# Work item
Using the records that appear below, write out exactly the lines from the one with "intros H. destruct (Z.ltb_spec v 0x80);" through the one with "Context (s : riscv)", keeping both end lines.

# Given data
(* ===== verification/T2cDispatch.v ===== *)
(** The handlers of t2c_template.c by opcode, against the handlers of the interpreter. *)

From S2P Require Import Prelude.
From S2P Require Import Opcode.
From S2P Require Import Decode.
From S2P Require Import Machine.
From S2P Require Import Interp.
From S2P Require Import MachineFacts.
From S2P Require Import Invariant.
From S2P Require Import DecodeProofs.
From S2P Require Import IsaProofs.
From S2P Require Import JitAlloc.
From S2P Require Import X86.
From S2P Require Import X86Proofs.
From S2P Require Import JitRel.
From S2P Require Import JitSim.
From S2P Require Import JitInsn.
From S2P Require Import JitDispatch.
From S2P Require Import Llvm.
From S2P Require Import T2c.
From S2P Require Import T2cProofs.

(** The operations of LLVM have a result: no division by zero or overflow of a division.  The
    immediate of [c.addi4spn] is one of an encoded instruction. *)
Definition t2c_defined (ir : rv_insn) (s : riscv) : Prop :=
  match opcode ir with
  | rv_insn_div | rv_insn_rem =>
      reg s (rs2 ir) <> 0 /\ ~ (reg s (rs1 ir) = 0x80000000 /\ reg s (rs2 ir) = 0xffffffff)
  | rv_insn_divu | rv_insn_remu => reg s (rs2 ir) <> 0
  | rv_insn_caddi4spn => 0 <= imm ir < 0x8000
  | _ => True
  end.

(** * Operations *)

Lemma ty_signed_s32 v : is_u32 v -> ty_signed I32 v = s32 v.
Proof.
  unfold is_u32, ty_signed, s32. cbn [ty_bits]. change (2 ^ (32 - 1)) with 0x80000000.
  intros H. destruct (Z.ltb_spec v 0x80000000); mlia.
Qed.
Lemma ty_signed_s8 v : 0 <= v < 2 ^ (8 * Z.of_nat 1) -> ty_signed I8 v = s8 v.
Proof.
  unfold ty_signed, s8. cbn [ty_bits]. change (2 ^ (8 - 1)) with 0x80. change (2 ^ (8 * Z.of_nat 1)) with 0x100.
  intros H. destruct (Z.ltb_spec v 0x80); mlia.
Qed.
Lemma ty_signed_s16 v : 0 <= v < 2 ^ (8 * Z.of_nat 2) -> ty_signed I16 v = s16 v.
Proof.
  unfold ty_signed, s16. cbn [ty_bits]. change (2 ^ (16 - 1)) with 0x8000. change (2 ^ (8 * Z.of_nat 2)) with 0x10000.
  intros H. destruct (Z.ltb_spec v 0x8000); mlia.
Qed.
Lemma u64_mul a b : u64 (u64 a * u64 b) = u64 (a * b).
Proof. symmetry. apply Zmult_mod. Qed.
Lemma s32_zero v : is_u32 v -> (s32 v =? 0) = (v =? 0).
Proof. unfold is_u32, s32. intros. mlia. Qed.
Lemma s32_minus1 v : is_u32 v -> (s32 v =? -1) = (v =? 0xffffffff).
Proof. unfold is_u32, s32. intros. mlia. Qed.
Lemma s32_min v : is_u32 v -> (s32 v =? - 2 ^ 31) = (v =? 0x80000000).
Proof. unfold is_u32, s32. intros. mlia. Qed.

Section Dispatch.
Context `{RIO : riscv_io} `{SFT : softfloat}.
Context (ext : Z -> list Z -> gmap Z Z -> option (gmap Z Z)).
Context (y : host_layout) (ctr : Z) (Y : t2c_layout y ctr) (fr : gmap Z Z) (cid : nat).
Context (env : t2c_env) (HE : mem_base env = ram_ptr y).
Context (s : riscv) (HS : wf_regs s) (H0 : reg s 0 = 0) (HM : mem_size (mem s) = ram_size y).
Context (b : nat) (k : Z) (ir : rv_insn) (cycle p : Z) (s' : riscv).
Context (Hir : wf_ir ir) (Hdef : t2c_defined ir s).
Context (Hb : insn_body (opcode ir) s ir cycle (pc ir) = Nextop s' p).
#[local] Abbreviation generated :=
  ((exists m, Gen2.t2c_straight env (LInst Ptr cid) b ir = Some m /\
      stays ext y ctr cid b m (holds y ctr fr s k) (holds y ctr fr s' k)) /\ p = pc ir).
#[local] Abbreviation shape l := (opcode ir ∈ l).

Ltac enter Ho :=
  unfold t2c_defined in Hdef; unfold Gen2.t2c_straight;
  rewrite !elem_of_cons, elem_of_nil in Ho; destruct_or! Ho; try done; rewrite Ho in *;
  cbn [insn_body] in *.
Ltac ends := try (injection Hb as <- <-); split; [|done]; eexists; split; [reflexivity|].

Lemma t2c_const :
  shape [rv_insn_nop; rv_insn_lui; rv_insn_auipc; rv_insn_cnop; rv_insn_cli; rv_insn_clui] -> generated.
Proof using Y HS H0 HE HM Hir Hdef Hb.
  destruct Hir as [Hrd Hr1 Hr2 Hi Hsh]. intros Ho. enter Ho;
    unfold do_nop, do_cnop, do_lui, do_auipc, do_cli, do_clui, wr_rd in Hb; ends.
  - change rv_reg_zero with 0. rewrite set_zero_id by done. apply stays_ret.
  - by apply stays_set_vmreg.
  - rewrite <- (u32_idem (imm ir + pc ir)), (Z.add_comm (imm ir)). by apply stays_set_vmreg.
  - apply stays_ret.
  - by apply stays_set_vmreg.
  - by apply stays_set_vmreg.
Qed.
Lemma t2c_alu_reg :
  shape [rv_insn_add; rv_insn_sub; rv_insn_xor; rv_insn_or; rv_insn_and;
         rv_insn_csub; rv_insn_cxor; rv_insn_cor; rv_insn_cand; rv_insn_cadd] -> generated.
Proof using Y HS H0 HE HM Hir Hdef Hb.
  pose proof (guest_u32 s HS) as Hu. intros Ho. enter Ho;
    unfold do_add, do_sub, do_xor, do_or, do_and, do_csub, do_cxor, do_cor, do_cand, do_cadd, wr_rd in Hb; ends;
    (apply stays_op_reg; [done..|reflexivity|]); range.
Qed.
Lemma t2c_shift_reg : shape [rv_insn_sll; rv_insn_srl; rv_insn_sra] -> generated.
Proof using Y HS H0 HE HM Hir Hdef Hb.
  pose proof (guest_u32 s HS) as Hu. pose proof (shift_mask_range (reg s (rs2 ir))) as Hm.
  intros Ho. enter Ho; unfold do_sll, do_srl, do_sra, wr_rd in Hb; ends;
    (apply stays_op_shift_reg; [done..| |]); cbn [eval_bin ty_bits];
    rewrite ?(proj2 (Z.ltb_lt _ _)), ?ty_signed_s32 by (done || lia); try reflexivity; range.
Qed.
Lemma t2c_alu_imm :
  shape [rv_insn_addi; rv_insn_xori; rv_insn_ori; rv_insn_andi] -> generated.
Proof using Y HS H0 HE HM Hir Hdef Hb.
  destruct Hir as [Hrd Hr1 Hr2 Hi Hsh]. pose proof (guest_u32 s HS) as Hu.
  intros Ho. enter Ho; unfold do_addi, do_xori, do_ori, do_andi, wr_rd in Hb; ends;
    rewrite <- ?(u32_add_r (reg s (rs1 ir)) (imm ir)); (apply stays_op_imm; [done..|reflexivity|]); range.
Qed.
Lemma t2c_shift_imm : shape [rv_insn_slli; rv_insn_srli; rv_insn_srai] -> generated.
Proof using Y HS H0 HE HM Hir Hdef Hb.
  destruct Hir as [Hrd Hr1 Hr2 Hi Hsh]. pose proof (guest_u32 s HS) as Hu.
  intros Ho. pose proof (shift_mask_range (imm ir)) as Hm.
  assert (u32 (Z.land (imm ir) 0x1f) = Z.land (imm ir) 0x1f) as Em by (apply u32_small; unfold is_u32; lia).
  enter Ho; unfold do_slli, do_srli, do_srai, shift_func, wr_rd in Hb; rewrite Ho in Hb;
    cbn [shift_value] in Hb; ends;
    (apply stays_op_imm; [done..| |]); rewrite ?Em; cbn [eval_bin ty_bits];
    rewrite ?(proj2 (Z.ltb_lt _ _)), ?ty_signed_s32 by (done || lia); try reflexivity; range.
Qed.
Lemma t2c_slt : shape [rv_insn_slti; rv_insn_sltiu; rv_insn_slt; rv_insn_sltu] -> generated.
Proof using Y HS H0 HE HM Hir Hdef Hb.
  pose proof (guest_u32 s HS) as Hu. pose proof (wf_imm _ Hir) as Hi.
  intros Ho. enter Ho; unfold do_slti, do_sltiu, do_slt, do_sltu, wr_rd in Hb; ends.
  - rewrite <- (s32_small (imm ir)) by done. rewrite <- (s32_u32 (imm ir)).
    rewrite <- !ty_signed_s32 by (done || apply is_u32_u32). by apply (stays_op_slt_imm ext y ctr Y fr cid b s k HS LSLT).
  - by apply (stays_op_slt_imm ext y ctr Y fr cid b s k HS LULT).
  - rewrite <- !ty_signed_s32 by done. by apply (stays_op_slt_reg ext y ctr Y fr cid b s k HS LSLT).
  - by apply (stays_op_slt_reg ext y ctr Y fr cid b s k HS LULT).
Qed.
Lemma t2c_in_place :
  shape [rv_insn_caddi4spn; rv_insn_caddi; rv_insn_caddi16sp; rv_insn_candi; rv_insn_cmv] -> generated.
Proof using Y HS H0 HE HM Hir Hdef Hb.
  destruct Hir as [Hrd Hr1 Hr2 Hi Hsh]. pose proof (guest_u32 s HS) as Hu.
  intros Ho. enter Ho; unfold do_caddi4spn, do_caddi, do_caddi16sp, do_candi, do_cmv, wr_rd, wr_rs1 in Hb; ends.
  - replace (u16 (imm ir)) with (s16 (imm ir)) by (unfold s16, u16; mlia).
    rewrite <- u32_add_r. (apply stays_op_imm; [done..|reflexivity|]); range.
  - rewrite <- u32_add_r. (apply stays_op_imm_in_place; [done..|reflexivity|]); range.
  - rewrite <- u32_add_r. (apply stays_op_imm_in_place; [done..|reflexivity|]); range.
  - (apply stays_op_imm_in_place; [done..|reflexivity|]); range.
  - by apply stays_copy.
Qed.
Lemma t2c_shift_in_place : shape [rv_insn_csrli; rv_insn_csrai; rv_insn_cslli] -> generated.
Proof using Y HS H0 HE HM Hir Hdef Hb.
  pose proof (guest_u32 s HS) as Hu. destruct Hir as [Hrd Hr1 Hr2 Hi Hsh].
  assert (0 <= u8 (imm ir)) by (unfold u8; mlia).
  intros Ho. enter Ho; unfold do_csrli, do_csrai, do_cslli, wr_rd, wr_rs1 in Hb.
  - destruct (decide (shamt ir < 32)).
    2: { unfold shr32 in Hb. by replace ((0 <=? shamt ir) && (shamt ir <? 32)) with false in Hb by lia. }
    rewrite shr32_small in Hb by lia. ends. apply stays_op_imm_in_place; [done..| |range].
    rewrite u32_small by (unfold is_u32; lia). cbn [eval_bin ty_bits]. by rewrite (proj2 (Z.ltb_lt _ _)).
  - destruct (decide (shamt ir < 32)).
    2: { unfold shr32 in Hb. by replace ((0 <=? shamt ir) && (shamt ir <? 32)) with false in Hb by lia. }
    rewrite shr32_small, csrai_value, land_31_small in Hb by (auto || lia). ends.
    apply stays_op_imm_in_place; [done..| |range].
    rewrite u32_small by (unfold is_u32; lia). cbn [eval_bin ty_bits].
    by rewrite (proj2 (Z.ltb_lt _ _)), ty_signed_s32.
  - destruct (decide (u8 (imm ir) < 32)).
    2: { unfold shl32 in Hb. by replace (_ && (u8 (imm ir) <? 32)) with false in Hb by lia. }
    rewrite shl32_small in Hb by lia. ends. apply stays_op_imm_in_place; [done..| |range].
    rewrite u32_small by (unfold is_u32; lia). cbn [eval_bin ty_bits]. by rewrite (proj2 (Z.ltb_lt _ _)).
Qed.
Lemma t2c_mul : shape [rv_insn_mul; rv_insn_mulh; rv_insn_mulhsu; rv_insn_mulhu] -> generated.
Proof using Y HS H0 HE HM Hir Hdef Hb.
  pose proof (guest_u32 s HS) as Hu.
  pose proof (fun f1 f2 e1 e2 op c w => stays_op_mul ext y ctr Y fr cid b s k HS f1 f2 e1 e2 op c ir w Hir) as Hok.
  pose proof (extends_sext ext y b) as Hs. pose proof (extends_zext ext y b) as Hz.
  intros Ho. enter Ho; unfold do_mul, do_mulh, do_mulhsu, do_mulhu, wr_rd in Hb; cbv zeta in Hb; ends.
  - rewrite <- (u32_small (_ &u _)) by (apply land_u32_r; done).
    rewrite <- u64_mul, <- !ty_signed_s32 by done. by apply (Hok _ _ _ _ LAnd _ _ Hs Hs).
  - rewrite <- u64_mul, <- !ty_signed_s32 by done. by apply (Hok _ _ _ _ LLShr _ _ Hs Hs).
  - rewrite <- !ty_signed_s32 by done. by apply (Hok _ _ _ _ LLShr _ _ Hs Hz).
  - by apply (Hok _ _ _ _ LLShr _ _ Hz Hz).
Qed.
Lemma t2c_div : shape [rv_insn_div; rv_insn_divu; rv_insn_rem; rv_insn_remu] -> generated.
Proof using Y HS H0 HE HM Hir Hdef Hb.
  pose proof (guest_u32 s HS (rs1 ir)) as H1. pose proof (guest_u32 s HS (rs2 ir)) as H2.
  intros Ho. enter Ho; unfold do_div, do_divu, do_rem, do_remu, wr_rd, truth in Hb; cbv zeta in Hb; ends;
    (apply stays_op_reg; [done..| |]); cbn [eval_bin]; rewrite ?ty_signed_s32 by done; cbn [ty_bits];
    try (destruct Hdef as [Hz Hov]; rewrite ?s32_zero, ?s32_minus1 by done;
         replace (reg s (rs2 ir) =? 0) with false by lia;
         replace ((reg s (rs2 ir) =? 0xffffffff) && (reg s (rs1 ir) =? 0x80000000)) with false by lia);
    try replace (reg s (rs2 ir) =? 0) with false by lia; cbn [orb negb].
  - rewrite s32_min by done. replace (_ && _) with false by lia. done.
  - range.
  - done.
  - unfold is_u32 in *. split; [apply Z.div_pos; lia|]. apply Z.div_lt_upper_bound; nia.
  - rewrite s32_min by done. replace (_ && _) with false by lia. done.
  - range.
  - done.
  - unfold is_u32 in *. pose proof (Z.mod_pos_bound (reg s (rs1 ir)) (reg s (rs2 ir))). lia.
Qed.

Context (HW : wf s) (Hnw : no_wrap ir s).
Ltac address := rewrite ?u32_add_r, u32_small in Hb by (unfold is_u32; lia).

Lemma sext_rule t n K M x vx :
  below n K -> vtype x = t -> value (rv_ptr y) K x vx ->
  triple (rv_ptr y) ext b n (LLVMBuildSExt b x I32) (knows K M) (S n) (LInst I32 n)
    (knows ((n, u32 (ty_signed t vx)) :: K) M).
Proof using Type. intros Hn <- Hx. by apply triple_sext. Qed.
Lemma zext_rule t n K M x vx :
  below n K -> vtype x = t -> value (rv_ptr y) K x vx ->
  triple (rv_ptr y) ext b n (LLVMBuildZExt b x I32) (knows K M) (S n) (LInst I32 n)
    (knows ((n, vx) :: K) M).
Proof using Type. intros Hn _ Hx. by apply triple_zext. Qed.

Lemma t2c_load :
  shape [rv_insn_lb; rv_insn_lh; rv_insn_lw; rv_insn_lbu; rv_insn_lhu; rv_insn_clw; rv_insn_clwsp] -> generated.
Proof using Y HS H0 HE HM Hir Hdef Hb HW Hnw.
  destruct Hir as [Hrd Hr1 Hr2 Hi Hsh]. assert (is_reg rv_reg_sp) by done.
  intros Ho. unfold no_wrap in Hnw.
  enter Ho; cbn [jit_base] in Hnw;
    unfold do_lb, do_lh, do_lw, do_lbu, do_lhu, do_clw, do_clwsp, lw_at, wr_rd, ram_read_b, ram_read_s,
      ram_read_w in Hb; cbv zeta in Hb; address; try apply misalign_Nextop in Hb;
    (destruct (mem_read _ _ _) as [v|] eqn:Em; [|done]); pose proof (mem_read_range _ _ _ _ HW Em) as Hv; ends.
  - replace (sign_extend_b v) with (u32 (ty_signed I8 v)) by (by rewrite ty_signed_s8).
    apply (stays_load_ext ext y ctr Y fr cid env HE b s k HS HM (rs1 ir) (imm ir) Hr1 Hi Hnw I8 _ (fun v => u32 (ty_signed I8 v)));
      [by apply sext_rule|done|done|apply is_u32_u32].
  - replace (sign_extend_h v) with (u32 (ty_signed I16 v)) by (by rewrite ty_signed_s16).
    apply (stays_load_ext ext y ctr Y fr cid env HE b s k HS HM (rs1 ir) (imm ir) Hr1 Hi Hnw I16 _ (fun v => u32 (ty_signed I16 v)));
      [by apply sext_rule|done|done|apply is_u32_u32].
  - by apply stays_load32.
  - apply (stays_load_ext ext y ctr Y fr cid env HE b s k HS HM (rs1 ir) (imm ir) Hr1 Hi Hnw I8 _ (fun v => v));
      [by apply zext_rule|done|done|]. cbn in Hv. unfold is_u32. lia.
  - apply (stays_load_ext ext y ctr Y fr cid env HE b s k HS HM (rs1 ir) (imm ir) Hr1 Hi Hnw I16 _ (fun v => v));
      [by apply zext_rule|done|done|]. cbn in Hv. unfold is_u32. lia.
  - by apply stays_load32.
  - by apply stays_load32.
Qed.
Lemma t2c_store :
  shape [rv_insn_sb; rv_insn_sh; rv_insn_sw; rv_insn_csw; rv_insn_cswsp] -> generated.
Proof using Y HS H0 HE HM Hir Hdef Hb HW Hnw.
  pose proof Hir as [Hrd Hr1 Hr2 Hi Hsh].
  intros Ho. unfold no_wrap in Hnw.
  enter Ho; cbn [jit_base] in Hnw;
    unfold do_sb, do_sh, do_sw, do_csw, do_cswsp, sw_at, ram_write_b, ram_write_s, ram_write_w in Hb;
    cbv zeta in Hb; address; try apply misalign_Nextop in Hb;
    (destruct (mem_write _ _ _ _) as [m|] eqn:Em; [|done]); cbn [mbind option_bind] in Hb; ends.
  - apply stays_op_store; try done; [cbn; lia|]. by rewrite <- mem_write_mod.
  - apply stays_op_store; try done; [cbn; lia|]. by rewrite <- mem_write_mod.
  - by apply stays_op_store.
  - by apply stays_op_store.
  - by apply stays_cswsp.
Qed.

Ltac mem Eo := rewrite <- Eo; repeat first [apply list_elem_of_here|apply list_elem_of_further].
Lemma t2c_straight_ok : straight_op (opcode ir) = true -> generated.
Proof using Y HS H0 HE HM Hir Hdef Hb HW Hnw.
  intros Hst. assert (exists o, o = opcode ir) as [o Eo] by eauto. rewrite <- Eo in Hst.
  destruct o; try discriminate Hst;
    first
    [ apply t2c_const; by mem Eo | apply t2c_alu_reg; by mem Eo | apply t2c_shift_reg; by mem Eo
    | apply t2c_alu_imm; by mem Eo | apply t2c_shift_imm; by mem Eo | apply t2c_slt; by mem Eo
    | apply t2c_in_place; by mem Eo | apply t2c_shift_in_place; by mem Eo
    | apply t2c_mul; by mem Eo | apply t2c_div; by mem Eo
    | apply t2c_load; by mem Eo | apply t2c_store; by mem Eo ].
Qed.
End Dispatch.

# Response to this exercise
  intros H. destruct (Z.ltb_spec v 0x80); mlia.
Qed.
Lemma ty_signed_s16 v : 0 <= v < 2 ^ (8 * Z.of_nat 2) -> ty_signed I16 v = s16 v.
Proof.
  unfold ty_signed, s16. cbn [ty_bits]. change (2 ^ (16 - 1)) with 0x8000. change (2 ^ (8 * Z.of_nat 2)) with 0x10000.
  intros H. destruct (Z.ltb_spec v 0x8000); mlia.
Qed.
Lemma u64_mul a b : u64 (u64 a * u64 b) = u64 (a * b).
Proof. symmetry. apply Zmult_mod. Qed.
Lemma s32_zero v : is_u32 v -> (s32 v =? 0) = (v =? 0).
Proof. unfold is_u32, s32. intros. mlia. Qed.
Lemma s32_minus1 v : is_u32 v -> (s32 v =? -1) = (v =? 0xffffffff).
Proof. unfold is_u32, s32. intros. mlia. Qed.
Lemma s32_min v : is_u32 v -> (s32 v =? - 2 ^ 31) = (v =? 0x80000000).
Proof. unfold is_u32, s32. intros. mlia. Qed.

Section Dispatch.
Context `{RIO : riscv_io} `{SFT : softfloat}.
Context (ext : Z -> list Z -> gmap Z Z -> option (gmap Z Z)).
Context (y : host_layout) (ctr : Z) (Y : t2c_layout y ctr) (fr : gmap Z Z) (cid : nat).
Context (env : t2c_env) (HE : mem_base env = ram_ptr y).
Context (s : riscv) (HS : wf_regs s) (H0 : reg s 0 = 0) (HM : mem_size (mem s) = ram_size y).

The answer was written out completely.